» EXERCISE OBJECTIVE
If a line in the entries includes "half", show that line.

» TASK INPUT
▽

(* ===== verification/Recover.v ===== *)
(** * internal/etcp/recover.go: the recover exchange

    On a redial both sides state how many packets they received and resend
    what the other misses.  The client reads the peer's two messages while it
    writes its own; the model runs the reader's half on what the connection
    yields and the writer's half on what its Writes report, and takes the
    ring and the Conn as callers have left them at each critical section
    ([at_snapshot], [at_commit]). *)

From S2P Require Export LinkWriter Backoff.
From S2P Require Import Codecs.
Local Open Scope Z_scope.

Definition maxCatchupSize : Z := MaxMessageSize.

Definition readerErrWins (err rerr : gerr) : bool :=
  if errors_Is rerr ErrTooLarge || errors_Is rerr ErrMalformed then true
  else errors_Is err net_ErrClosed || errors_Is err io_ErrClosedPipe.

Section Recover.
Context `{HB : SecretBox} {PSeq : ProtoMessage SequenceHeader} {PCat : ProtoMessage CatchupBuffer}.

Definition SequenceHeader_zero : SequenceHeader := MkSequenceHeader None.
Definition CatchupBuffer_zero : CatchupBuffer := MkCatchupBuffer [].

(** A message or the error of reading it; [ReadMessage] neither panics nor
    runs out of steps. *)
Definition read_message {M} `{ProtoMessage M} (r : reader) : (M + gerr) * reader :=
  match ReadMessage r with
  | (Ok m, _, r) => (inl m, r)
  | (Err e, _, r) => (inr e, r)
  | (Panic, _, r) | (OutOfFuel, _, r) => (inr (Foreign 0), r)
  end.

(** The reading goroutine: the peer's position, its catchup, and the errors it
    puts into gotSeq and gotAll. *)
Record recover_read := MkRecoverRead {
  rr_peer : SequenceHeader;
  rr_theirs : CatchupBuffer;
  rr_gotSeq : option gerr;
  rr_gotAll : option gerr
}.

Definition recover_reader (r : reader) : recover_read :=
  match read_message r with
  | (inr e, _) => MkRecoverRead SequenceHeader_zero CatchupBuffer_zero (Some e) (Some e)
  | (inl peer, r) =>
      match read_message r with
      | (inr e, _) => MkRecoverRead peer CatchupBuffer_zero None (Some e)
      | (inl theirs, _) => MkRecoverRead peer theirs None None
      end
  end.
Inductive server_step : sys -> sys -> Prop :=
| ss_req y l s' st :
    lk_ph (y_links y l) = SReq -> arrives (u_cut (lk_up (y_links y l))) 0 ->
    admit_req (y_s y) (c_id (y_c y)) Version = (s', st) ->
    let d := lk_down (y_links y l) in
    server_step y (set_link l
      (MkLk (up_taken 1 0 (lk_up (y_links y l)))
         (down_written (Some st) (d_seq d) (d_cat d) (d_bytes d) (d_start d) d)
         (if (st =? NEW_CLIENT) || (st =? RETURNING_CLIENT) then STake st else SDead))
      (set_server s' (y_got y) (y_qs y) y))
| ss_take_new y l :
    lk_ph (y_links y l) = STake NEW_CLIENT ->
    match y_cur y with None => True | Some k => (k < l)%nat end ->
    server_step y (set_link l (with_phase (SRun 0) (y_links y l))
      (set_cur l (match y_cur y with
                  | None => y
                  | Some k => set_link k (with_phase SDead (y_links y k)) y
                  end)))
| ss_take_returning y l :
    lk_ph (y_links y l) = STake RETURNING_CLIENT ->
    match y_cur y with None => True | Some k => (k < l)%nat end ->
    let d := lk_down (y_links y l) in
    server_step y (set_link l
      (MkLk (lk_up (y_links y l))
         (down_written (d_resp d) (Some (to_int32 (s_recvSeq (y_s y)))) (d_cat d) (d_bytes d) (d_start d) d)
         SReadSeq)
      (set_cur l (match y_cur y with
                  | None => y
                  | Some k => set_link k (with_phase SDead (y_links y k)) y
                  end)))
| ss_seq y l n cat f :
    lk_ph (y_links y l) = SReadSeq ->
    let u := lk_up (y_links y l) in let d := lk_down (y_links y l) in
    u_seq u = Some n -> arrives (u_cut u) 1 -> recover_catchup n (y_s y) = Some (cat, f) ->
    server_step y (set_link l
      (MkLk (up_taken 2 0 u) (down_written (d_resp d) (d_seq d) (Some cat) (d_bytes d) f d) (SCatchup f)) y)
| ss_cat y l f cat :
    lk_ph (y_links y l) = SCatchup f ->
    let u := lk_up (y_links y l) in
    u_cat u = Some cat -> arrives (u_cut u) 2 ->
    server_step y (set_link l (MkLk (up_taken 3 0 u) (lk_down (y_links y l)) (SAccept cat f)) y)
| ss_accept y l b rest f s' e qs' :
    lk_ph (y_links y l) = SAccept (b :: rest) f -> accept b (y_s y) = (s', e) ->
    (qs' = [] \/ qs' = [MkPacket HeaderKeepAlive []]) ->
    zlen (s_sent s') = zlen (s_sent (y_s y)) + zlen qs' ->
    server_step y (set_link l
      (with_phase (match e with None => SAccept rest f | Some _ => SFailed end) (y_links y l))
      (set_server s' (y_got y) (y_qs y ++ qs') y))
| ss_accepted y l f :
    lk_ph (y_links y l) = SAccept [] f ->
    server_step y (set_link l (with_phase (SRun f) (y_links y l)) y)
| ss_frame y l f frame s' e qs' :
    lk_ph (y_links y l) = SRun f ->
    let u := lk_up (y_links y l) in
    frame_outcome (up_unread u) (Sentinel io_EOF) = Ok frame ->
    accept frame (y_s y) = (s', e) ->
    (qs' = [] \/ qs' = [MkPacket HeaderKeepAlive []]) ->
    zlen (s_sent s') = zlen (s_sent (y_s y)) + zlen qs' ->
    server_step y (set_link l
      (MkLk (up_taken (u_read u) (u_pos u + frame_consumed (up_unread u)) u) (lk_down (y_links y l))
         (match e with None => SRun f | Some _ => SFailed end))
      (set_server s' (y_got y) (y_qs y ++ qs') y))
| ss_write y l f b :
    lk_ph (y_links y l) = SRun f -> 0 <= f -> s_sent (y_s y) !! Z.to_nat f = Some b ->
    let d := lk_down (y_links y l) in
    server_step y (set_link l
      (MkLk (lk_up (y_links y l))
         (down_written (d_resp d) (d_seq d) (d_cat d) (d_bytes d ++ frame_bytes b) (d_start d) d)
         (SRun (f + 1))) y)
| ss_die y l :
    (l < y_next y)%nat -> server_step y (set_link l (with_phase SDead (y_links y l)) y)
| ss_send y p :
    zlen (p_Payload p) <= maxPayload ->
    server_step y (set_server (fst (Send None p (y_s y))) (y_got y) (y_qs y ++ [p]) y)
| ss_recv y ctx p s' :
    Recv ctx (y_s y) = Some (s', inl p) -> server_step y (set_server s' (y_got y ++ [p]) (y_qs y) y)
| ss_end y : server_step y (set_server (EndSession (y_s y)) (y_got y) (y_qs y) y)
| ss_echo y on : server_step y (set_server (EchoKeepAlive on (y_s y)) (y_got y) (y_qs y) y).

△

» SOLUTION FOR THIS TASK
    writes its own; the model runs the reader's half on what the connection
    yields and the writer's half on what its Writes report, and takes the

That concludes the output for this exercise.